Collaborators: Angela Laws (University of Houston), Michael Strickland (Virginia Tech University), Jayne Jonas (Colorado State University), David Bransen (USDA), Tony Joern (Kansas State University), and Steve Pennings (University of Houston)
Sustainable grazing systems depend upon healthy, functioning rangeland ecosystems. Grasshoppers are an important, native component of these rangeland systems, but they compete with livestock for forage, and are often managed with broad spectrum pesticides that kill insects indiscriminately. Most grasshopper species are not pests and may actually be beneficial; they can increase primary production, nutrient cycling, and influence soil microbial communities. However, the role of grasshopper diversity on rangeland ecosystem processes is unknown, and we do not understand how environmental factors like productivity mediate these responses.

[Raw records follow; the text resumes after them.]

(* ===== verification/FastbootCmds.v ===== *)
(** * The commands of Fastboot.

    [FastbootCmds.c]: flashing raw, meta and UBI images, erasing, the variables of
    the A/B slots, the lock state, the table of commands and [AcceptCmd], which
    reads a command, and the USB events of FastbootMain.c.  A handler gets its
    argument as characters.  [RebootDevice] does not return, so that the failure a
    handler would send after it is left out. *)
From stdpp Require Import base numbers list option strings.
From Stdlib Require Import ZArith Lia Ascii.
From S2P Require Import Prelude BaseLib Unicode Storage Bytes Gpt Partitions Slots Flash DeviceInfo Recovery Board Fastboot.
Local Open Scope Z_scope.

Definition CriticalPartitions : list (list Z) :=
  bytes <$> ["abl"; "rpm"; "tz"; "sdi"; "xbl"; "hyp"; "pmic"; "bootloader"; "devinfo";
    "partition"; "devcfg"; "ddr"; "frp"; "cdt"; "cmnlib"; "cmnlib64"; "keymaster"; "mdtp";
    "aop"; "multiimgoem"; "secdata"; "imagefv"; "qupfw"; "uefisecapp"]%string.
Definition VirtualAbCriticalPartitions : list (list Z) :=
  bytes <$> ["misc"; "metadata"; "userdata"]%string.

(** The text of a merge status in the responses. *)
Definition VabNone : list Z := bytes "none".

Definition META_HEADER_MAGIC : Z := 0xce1ad63c.
Definition META_PARTITION_NAME_SZ : nat := 72.
Definition MAX_IMAGES_IN_METAIMG : Z := 32.
Definition SIZEOF_meta_header_t : Z := 76.
Definition OFFSET_img_version : nat := 8.
Definition OFFSET_img_hdr_sz : Z := 74.
Definition SIZEOF_img_header_entry_t : Z := 80.
Definition OFFSET_start_offset : Z := 72.
Definition OFFSET_size : Z := 76.
Definition UBI_HEADER_MAGIC : list Z := bytes "UBI#".
Definition MAX_RETRY_COUNT : Z := 7.
Definition PARTITION_ALL : Z := 3.
Definition MAX_DISPLAY_PANEL_OVERRIDE : nat := 256.
Definition SIZEOF_boot_img_hdr : Z := 1632.
Definition SIZEOF_FASTBOOT_VAR : Z := 24.
Definition SIZEOF_FASTBOOT_CMD : Z := 32.
Definition SIZEOF_CmdInfo : Z := 16.
Definition SIZEOF_GetVarSlotInfo : Z := 111.

Definition set_LunSet (b : bool) (L : lun_choice) : lun_choice := mk_lun b (Lun L).
Definition set_Lun (n : Z) (L : lun_choice) : lun_choice := mk_lun (LunSet L) n.

Section commands.
Context {FW : Firmware} {BL : BaseLib} {UL : UnicodeLib} {AL : AsciiLib} {BM : BootMode}.
Context {BC : BuildConfig} {LB : LoaderBuild} {VB : VerifiedBootProtocol} {BP : BoardProtocols}.
Context {FE : FastbootEnv}.

Definition begins (s prefix : list Z) : bool := AsciiStrnCmp s prefix (AsciiStrLen prefix) =? 0.
Definition change_lun (f : lun_choice -> lun_choice) : F unit :=
  modify (fun s => set_LunInfo (f (LunInfo s)) s).

(** ** Variables of the slots *)
Definition FastbootPublishVar (Name : list Z) (Value : var_value) : F unit :=
  if negb (PoolAvailable 0 SIZEOF_FASTBOOT_VAR) then mret tt else
  vs ← gets Varlist; modify (set_Varlist ((Name, Value) :: vs)).

Definition slot_info (j : nat) : F GetVarSlotInfo :=
  arr ← gets BootSlotInfo;
  infos ← access arr;
  access (infos !! j).
Definition store_slot_info (j : nat) (info : GetVarSlotInfo) : F unit :=
  arr ← gets BootSlotInfo;
  infos ← access arr;
  modify (set_BootSlotInfo (Some (<[j := info]> infos))).

(** The values after a slot was made active or flashed; [fits] are the strings the
    bounded copies leave. *)
Definition copy_value (old : list Z) (new : list Z) : list Z :=
  snd (AsciiStrnCpyS old ATTR_RESP_SIZE new (AsciiStrLen new)).
Definition print_value (s : list Z) : list Z := take (ATTR_RESP_SIZE - 1) s.
Definition reset_info (i : GetVarSlotInfo) : GetVarSlotInfo :=
  mk_slot_info (SlotSuffix i) (copy_value (SlotSuccessfulVal i) (bytes "no"))
    (copy_value (SlotUnbootableVal i) (bytes "no")) (print_value (print_dec MAX_RETRY_COUNT)).

Definition yes_no (b : bool) : list Z := if b then bytes "yes" else bytes "no".
(** The name of a variable, an array of [SLOT_ATTR_SIZE]. *)
Definition slot_variable (name Suffix_ : list Z) : list Z :=
  snd (AsciiStrnCatS (snd (AsciiStrnCpyS [] SLOT_ATTR_SIZE name (AsciiStrLen name)))
         SLOT_ATTR_SIZE Suffix_ (AsciiStrLen Suffix_)).

Fixpoint publish_slots (es : list PartitionEntry) (count i j : nat) : F unit :=
  match count with
  | O => mret tt
  | S count' =>
    slots ← gets SlotCount;
    if negb (j <? slots)%nat then mret tt else
    e ← access (es !! i);
    let name := name_of e in
    if negb (begins name (bytes "boot")) then publish_slots es count' (S i) j else
    if (length name <? 5)%nat then crash else
    let Suffix_ := drop (AsciiStrLen (bytes "boot_")) name in
    info ← slot_info j;
    _ ← store_slot_info j (mk_slot_info
          (snd (AsciiStrnCpyS (SlotSuffix info) MAX_SLOT_SUFFIX_SZ Suffix_ (AsciiStrLen Suffix_)))
          (copy_value (SlotSuccessfulVal info) (yes_no (has_bits (attributes e) PART_ATT_SUCCESSFUL_VAL)))
          (copy_value (SlotUnbootableVal info) (yes_no (has_bits (attributes e) PART_ATT_UNBOOTABLE_VAL)))
          (print_value (print_dec (bit_field (attributes e) PART_ATT_MAX_RETRY_COUNT_VAL
                                     PART_ATT_MAX_RETRY_CNT_BIT))));
    _ ← FastbootPublishVar (slot_variable (bytes "slot-successful:") Suffix_) (V_successful j);
    _ ← FastbootPublishVar (slot_variable (bytes "slot-unbootable:") Suffix_) (V_unbootable j);
    _ ← FastbootPublishVar (slot_variable (bytes "slot-retry-count:") Suffix_) (V_retry j);
    publish_slots es count' (S i) (S j)
  end.

(** [CurrentSlotFB] is the suffix without its first character. *)
Definition update_current_slot : F unit :=
  slot ← storage (fun bm => GetCurrentSlotSuffix (BM := bm));
  modify (set_CurrentSlotFB (drop 1 (Suffix slot))).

This summer, we are beginning an experiment that will determine the effect of grasshopper diversity on rangeland ecosystem processes (decomposition, microbial communities, nutrient cycling) at a grassland site and if these effects vary with primary productivity. We will manipulate grasshopper species and functional richness across different levels of plant productivity in 2-year field experiment. Additionally, we will collect data on plant and grasshopper communities across North America that to begin testing hypotheses we have about how the effects of grasshopper diversity may vary with latitude.